Elon Musk's SpaceX has laid out a plan to create a network of internet-providing satellites around Earth. The company hopes to start launching satellites into space in 2019, and will continue to send them in phases until 2024, when the network is expected to reach capacity. From a report:On Wednesday, Patricia Cooper, SpaceX's vice president of satellite government affairs, said later this year, the company will start testing the satellites themselves, launch one prototype before the end of the year and another during the "early months" of 2018. Following that, SpaceX will begin its satellite launch campaign in 2019. "The remaining satellites in the constellation will be launched in phases through 2024," Cooper said before the Senate's Committee on Commerce, Science and Technology. [...] SpaceX argues that the U.S. lags behind other developed nations in broadband speed and price competitiveness, while many rural areas are not serviced by traditional internet providers.
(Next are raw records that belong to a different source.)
(** What one follower's connection goes through when the steps are run
    on it alone. *)
Fixpoint host_run (ss : list hstep) (f : follower) (conn : bool)
    (evs : list event) : M (bool * list event) :=
  match ss with
  | [] => ret (conn, evs)
  | s :: rest =>
      r <- s f conn ;;
      host_run rest f (fst r) (evs ++ snd r)
  end.

(** The events of connection [i], over all phases. *)
Definition host_trace (i : nat) (c : conns) : list event :=
  concat (map (fun blk => nth i blk []) (phases c)).

(** All events, phase after phase. *)
Definition global_trace (c : conns) : list event :=
  concat (map (@concat event) (phases c)).

(** *** The stage protocol, as an automaton over one connection's events *)

Inductive pstate : Type :=
| PNew
| PConnected
| PRunning (s : benchmarkStage)
| PFinished (s : benchmarkStage)
| PCollected
| PDropped
| PClosed.

Definition stage_eqb (a b : benchmarkStage) : bool :=
  match a, b with
  | stagePrepare, stagePrepare | stageBenchmark, stageBenchmark
  | stageCleanup, stageCleanup | stageDone, stageDone
  | stageNotStarted, stageNotStarted => true
  | _, _ => false
  end.

(** The stage that may be requested next. *)
Definition next_stage (st : pstate) : option benchmarkStage :=
  match st with
  | PConnected => Some stagePrepare
  | PFinished stagePrepare => Some stageBenchmark
  | PCollected => Some stageCleanup
  | _ => None
  end.

Definition rt_ok (out : rtOutcome) : bool :=
  match out with RtReply r => reply_ok r | RtErr _ => false end.

Definition rt_finished (out : rtOutcome) : bool :=
  match out with RtReply r => reply_Finished r | RtErr _ => false end.

Definition pstep (st : pstate) (ev : event) : option pstate :=
  match ev with
  | EvInfo _ | EvErrLn _ => Some st
  | EvDisconnect =>
      match st with
      | PDropped => Some PDropped
      | PClosed => None
      | _ => Some PClosed
      end
  | EvRoundTrip req out =>
      match Operation req, st with
      | serverReqBenchmark, PNew =>
          Some (if rt_ok out then PConnected else PDropped)
      | serverReqStartStage, _ =>
          match next_stage st with
          | Some s =>
              if stage_eqb s (Stage req) then
                Some (if rt_ok out then PRunning s else PDropped)
              else None
          | None => None
          end
      | serverReqStageStatus, PRunning s =>
          if stage_eqb s (Stage req) then
            Some (if rt_ok out then
                    if rt_finished out then PFinished s else PRunning s
                  else PDropped)
          else None
      | serverReqSendOps, PFinished stageBenchmark =>
          Some (match out with RtErr _ => PDropped | RtReply _ => PCollected end)
      | _, _ => None
      end
  end.

Fixpoint prun (st : pstate) (evs : list event) : option pstate :=
  match evs with
  | [] => Some st
  | ev :: rest =>
      match pstep st ev with
      | Some st' => prun st' rest
      | None => None
      end
  end.

(** The stages requested on a connection, in order. *)
Fixpoint stages_requested (evs : list event) : list benchmarkStage :=
  match evs with
  | [] => []
  | EvRoundTrip req _ :: rest =>
      match Operation req with
      | serverReqStartStage => Stage req :: stages_requested rest
      | _ => stages_requested rest
      end
  | _ :: rest => stages_requested rest
  end.

(** The place of a request in the run: connect, then start and wait of
    each stage, the download coming between Benchmark and Cleanup. *)
Definition rank (req : serverRequest) : nat :=
  match Operation req, Stage req with
  | serverReqBenchmark, _ => 0
  | serverReqStartStage, stagePrepare => 1
  | serverReqStageStatus, stagePrepare => 2
  | serverReqStartStage, stageBenchmark => 3
  | serverReqStageStatus, stageBenchmark => 4
  | serverReqSendOps, _ => 5
  | serverReqStartStage, stageCleanup => 6
  | serverReqStageStatus, stageCleanup => 7
  | _, _ => 8
  end%nat.

Fixpoint ranks (evs : list event) : list nat :=
  match evs with
  | [] => []
  | EvRoundTrip req _ :: rest => rank req :: ranks rest
  | _ :: rest => ranks rest
  end.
The company's satellites will provide a "mesh network" in space that will be able to deliver high broadband speeds without the need for cables.

4 of 160 comments (clear)

  1. Re:That's a lot of satellites by Guspaz · · Score: 2, Informative

    Not really, 25-35ms round trip. Not super amazing, but not all that bad. Remember, these are LEO satellites, not GEO. The round trip distance will be roughly 1/30th that of a geostationary satellite.
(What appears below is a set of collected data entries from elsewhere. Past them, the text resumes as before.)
(** * Discord IPC client of the Apple Music bridge

    A shallow embedding of [discord/client.go] (socket discovery, framing,
    handshake, activity encoding, nonce) and of [main.go] (the [Bridge]
    wrappers, the reading of the player, the cover search, the polling
    loop), with the properties of the design document checked against
    them, and further properties of the code.

    The Go methods are written as programs over a small set of primitive
    actions (environment lookups, socket calls, field reads and writes of
    the one shared [Client] and [Bridge], the mutex).  A program is run
    sequentially against a machine state, or stepped one action at a time
    by several goroutines. *)

From Stdlib Require Import ZArith Lia.
From Stdlib Require Import Strings.Byte Strings.Ascii.
From stdpp Require Import base numbers option list strings pretty gmap.

Open Scope Z_scope.

(** ** Bytes and fixed-width integers *)

(** Go's [byte(v)]: the low eight bits. *)
Definition byte_of_Z (z : Z) : byte :=
  default x00 (Byte.of_N (Z.to_N (z mod 256))).

Definition byte_to_Z (b : byte) : Z := Z.of_N (Byte.to_N b).

(** Conversions [uint32(v)], [uint64(v)] and the wrap-around of [int64]. *)
Definition uint32 (z : Z) : Z := z mod 2 ^ 32.
Definition uint64 (z : Z) : Z := z mod 2 ^ 64.
Definition int64 (z : Z) : Z := (z + 2 ^ 63) mod 2 ^ 64 - 2 ^ 63.

(** [binary.LittleEndian.PutUint32(b, v)] on a four-byte slice. *)
Definition PutUint32 (v : Z) : list byte :=
  [ byte_of_Z v;
    byte_of_Z (Z.shiftr v 8);
    byte_of_Z (Z.shiftr v 16);
    byte_of_Z (Z.shiftr v 24) ].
  2. Great, ruin all my astrophotos by jfdavis668 · · Score: 3, Informative

    I get enough astrophotoes of space junk now, I don't need 4,425 more objects to avoid taking pictures of.

  3. Re:That's a lot of satellites by jon3k · · Score: 3, Informative
    The quoted figure is actually 25-35 ms:

    SpaceX expects its own latencies to be between 25 and 35ms, similar to the latencies measured for wired Internet services. Current satellite ISPs have latencies of 600ms or more, according to FCC measurements.

  4. This is not a new Iridium by joh · · Score: 4, Informative

    Iridium was/is about satellite phones. This isn't. You will need a rather big phased array antenna and this is not a mobile setup.

    It's about replacing the last mile (or the last 10/100/1000 miles) with satellite links. It's about getting WiFi/LTE backhaul everywhere with just a small device to buy and set up instead of digging in cables or whatever.

    It's like the airplane eating railways and the airplane ate railways. Cables and everything you have set up on the ground is expensive because it's different everywhere and you have to buy real estate and do research and actually get your hands dirty. Setting up a satellite terminal is convenient and easy and it's just the same everywhere.

    I mean, this does not mean that it will work out as a business, but the logic behind it is quite convincing.